Jay Chiat | |
Birth Name: | Morton Jay Chiat |
Birth Date: | October 25, 1931 |
Birth Place: | Bronx |
Death Place: | Marina del Rey, California |
Nationality: | American |
Occupation: | Advertising Executive |
Known For: | Chiat/Day advertising agency |
Jay Chiat (October 25, 1931 - April 23, 2002) was an American advertising executive who started his career as a copywriter.
Chiat was born to a Jewish family[1] in the Bronx in New York City and grew up in Fort Lee, New Jersey. He attended Rutgers College, graduating in 1953 and was inducted in its Hall of Distinguished Alumni in 2000. As an adult he shortened his legal name to Jay Chiat. He served in the United States Air Force.
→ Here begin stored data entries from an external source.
(** X14: [spotify_set_repeat_mode]: the state is resolved without regard to
    letter case and the upstream receives the canonical lowercase name; an
    ASCII string that names no state is rejected with status 400 before
    any request. *)
Theorem set_repeat_mode_resolution (ctx : option Context) (state : string)
    (device_id : option string) (token : string) :
  get_access_token ctx = Ok token ->
  let tool := spotify_set_repeat_mode client ctx state device_id in
  (forall m : RepeatState, lower state = value m ->
     requests tool = [ClientRequest token "repeat" [PStr (value m)]
                        [("device_id", of_opt_str device_id)]] /\
     (forall r, client token "repeat" [PStr (value m)]
                  [("device_id", of_opt_str device_id)] = Ok r ->
        answer tool = Ok (PDict
          [("success", PBool true);
           ("message", PStr ("Repeat mode set to " ++ value m));
           ("repeat_state", PStr (value m))]))) /\
  (ascii_only state = true -> (forall m : RepeatState, lower state <> value m) ->
   tool = ([], Raise (HTTPException 400 "Invalid parameter"
                        (Some (InvalidEnumValue "RepeatState" (lower state)))))).
Proof.
  intros Htok tool. unfold tool, spotify_set_repeat_mode, set_repeat.
  rewrite (service_of_bearer _ Htok), tbind_Ok. unfold handlers.
  destruct RepeatState_facts as (R1 & R2 & R3).
  split.
  - intros m Hm.
    assert (Hcall : @enum_call RepeatState _ (lower state) = Ok m).
    { apply (enum_call_of_name R1 R2 R3). now rewrite lower_idem. }
    rewrite Hcall. rewrite (@tbind_Ok _ _ m), command_spec.
    unfold ttry, tbind, pure, requests, answer. cbn [fst snd app].
    destruct (client token "repeat" [PStr (value m)]
                [("device_id", of_opt_str device_id)]) as [r|e]; cbn [fst snd app].
    + split; reflexivity.
    + split; [|discriminate]. destruct (is_ValueError e); reflexivity.
  - intros _ Hno.
    assert (Hcall : @enum_call RepeatState _ (lower state)
                    = Raise (InvalidEnumValue "RepeatState" (lower state))).
    { apply (enum_call_unknown R1). intros m. rewrite lower_idem. apply Hno. }
    rewrite Hcall. reflexivity.
Qed.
In 1968, Chiat teamed up with Guy Day to form the Chiat/Day advertising agency in Los Angeles (now TBWA\Chiat\Day). Chiat/Day went on to create some very memorable advertising campaigns and was named U.S. Agency of the Decade in 1989. Their clients included powerhouses such as Apple Computer, Nike, Energizer, Nissan, Infiniti, American Express, and Reebok. Three Chiat/Day campaigns, the Apple Computer 1984 campaign, the Energizer Bunny campaign, and the Nynex Yellow Pages campaign, were chosen by the trade publication Brandweek as three of the top 20 ad campaigns of the last 20 years. The "1984" Apple spot during Super Bowl XVIII is said by many to be the ad which marked the beginning of the commercials themselves being a Super Bowl event. Many of those who worked with Jay Chiat during this period are now leading practitioners in the industry. In 1999, Jay Chiat was inducted into the American Advertising Federation Hall of Fame, the industry's greatest honor.[2]
In the mid-1990s, Chiat made one of the first large attempts to provide a virtual office environment for his employees. Variously received and reviewed, Chiat summed up his office experiment with, "The only thing I ever did in business that I was satisfied with."[3]
He died of complications from cancer in Marina del Rey, California.[4] He was #10 on the Advertising Age list of 100 people of the 20th century.